Charles W. Burpee, First Century of the Phoenix National Bank of Hartford (1914), p. 97
In describing the interior of the new building, the author writes that
Standing by the officers’ desks and looking down through the main office, 145 feet to the rear wall, one is impressed both by the classic beauty and by the principle of accessibility—everything for the bank’s business brought well together and yet with ample space. Over the discount clerk’s section there is light from a light shaft while farther along daylight streams through six glass domes, a remarkable feature for the first floor of a large office building and made possible by the one-story addition in the rear built in 1905. [. . .]
As the observer notices at once, the rooms for patrons are located with a view to accessability [sic] and convenience. Almost directly opposite the tellers’ section for the ladies is the ladies’ room, dainty in furnishings yet businesslike. Here, at an individual desk, a lady may look over her papers, do what writing she wishes to do and then deposit her cash or checks, make her collection or return her securities to the vault, taking only a few steps.

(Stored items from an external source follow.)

(** On the sample store whose matches are all without text. *)
Lemma bareStore_gives_empty_result :
  fst (run (@getRelevantDocuments plainUrlApi unit bareStore sampleDictionary tt 15 en))
  = Ok {| contexts := []; sources := []; matches := [bareMatch]; usedFallback := false |}.
Proof. reflexivity. Qed.

Lemma english_sources_follow_dictionary_witness :
  exists res,
    @assemble plainUrlApi sampleDictionary en true [chunk0; chunk1] = Ok res /\
    In (lit "https://your-site.com/en/blog/test-post") (List.map source_url (sources res)).
Proof.
  destruct (@english_sources_follow_dictionary plainUrlApi sampleDictionary true
              [chunk0; chunk1]) as (res & Hres & Hparts & _).
  exists res. split; [exact Hres|].
  destruct (Hparts [entry0] entry1 [] eq_refl eq_refl)
    as (contribution & _ & _ & _ & _ & Hsome).
  destruct (Hsome (lit "English Title") eq_refl) as (finalUrl & Hconv & _ & Hin).
  - discriminate.
  - discriminate.
  - discriminate.
  - reflexivity.
  - vm_compute in Hconv. injection Hconv as <-. apply Hin. discriminate.
Defined.

(** C3 fails on the code for a post whose title is the same in both
    languages. The generator maps the title to itself, so the dictionary
    holds a translation of the title and the English version exists; the
    engine tells a translation by [translatedTitle !== originalTitle] and
    drops the source, while the context still has the text of the match.
    With any other English title the same match is surfaced, with the
    converted URL and the translated title. *)
Theorem title_translated_to_itself_is_dropped :
  TitleGenerator.titleDictionary
    (TitleGenerator.generateTitleDictionary TitleSamples.readHandbook
       [TitleSamples.zhHandbook; TitleSamples.enHandbook])
  = handbookDictionary /\
  handbookDictionary !! handbookTitle = Some handbookTitle /\
  run (@getRelevantDocuments plainUrlApi unit handbookStore handbookDictionary tt 8 en)
  = (Ok {| contexts := lit "a chunk of the handbook"; sources := [];
           matches := [handbookChunk]; usedFallback := true |},
     [(tt, filteredOptions 8 en); (tt, unfilteredOptions 8)]) /\
  fst (run (@getRelevantDocuments plainUrlApi unit handbookStore
              {[ handbookTitle := lit "The Istio Handbook" ]} tt 8 en))
  = Ok {| contexts := lit "a chunk of the handbook";
          sources := [ {| source_id := lit "handbook#0";
                          source_url := lit "https://your-site.com/en/blog/istio-handbook";
                          source_title := Str (lit "The Istio Handbook");
                          source_source := lit "zh/blog/istio-handbook/index.md";
                          hasEnglishVersion := true |} ];
          matches := [handbookChunk]; usedFallback := true |}.
Proof.
  split; [vm_compute; reflexivity|]. split; [reflexivity|].
  split; vm_compute; reflexivity.
Qed.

A short distance farther down the lobby, under two of the glass domes, one enters the safe-deposit department. The main feature here, of course, is the vault itself, a marvel of steel and mechanism. Its ten-ton circular door, proof against force or artifice, swings at a touch. Within the outer walls of Caen stone is concealed a mesh of wires, any fibre of which, on being touched by the implements of an intruder, would give an electrical alarm for the watchman and for the men at the neighboring district service office.
Charles W. Burpee, First Century of the Phoenix National Bank of Hartford (1914), p. 98
The stone phoenix that sat atop the 1874 building had been carefully taken down and was reused on the new structure. Two stone lions, originally placed atop the wings of the original bank building and moved to the sidewalk when the 1874 building was constructed, retained their places facing the Old State House. They were beloved local landmarks, as the Courant described:
Many of the youth of Hartford have been entertained by fond papas with stories about the lions and the things they did when everybody was asleep and nobody was around to keep tabs on them. It has been many times related and never denied that on New year’s Eve, when the lions heard the City Hall [Old State House] clock strike the hour of midnight, they regularly got up and changed places.
“Phoenix Bank Lions for City Building.” (Hartford Courant, July 16, 1912)
In 1912, city authorities decided that the lions encroached too much on the sidewalk and ordered their removal:
Making no contest as to rights, the bank complied, though loud were the protests from lovers of art and from citizens who as boys had patted, bestraddled and helped polish those lions, even as the street urchins of the twentieth century were wont to do. “Let the Phoenix lions be preserved”, said everybody. Accordingly the bank presented them to the city for use at the new Municipal Building, on condition that if at any time the city should neglect to accord the lions the respect they deserved, they should revert to the bank. They are to be placed on either side of the Arch street entrance to the building.
Charles W. Burpee, First Century of the Phoenix National Bank of Hartford (1914), p. 96
The lions remain there today. The 1906 Phoenix Bank building was again enlarged in 1913-1914 and a decade later was replaced by an entirely new building (Phoenix Bank IV) that was demolished in 1964 to make way for the Hartford National Bank Building at 777 Main Street.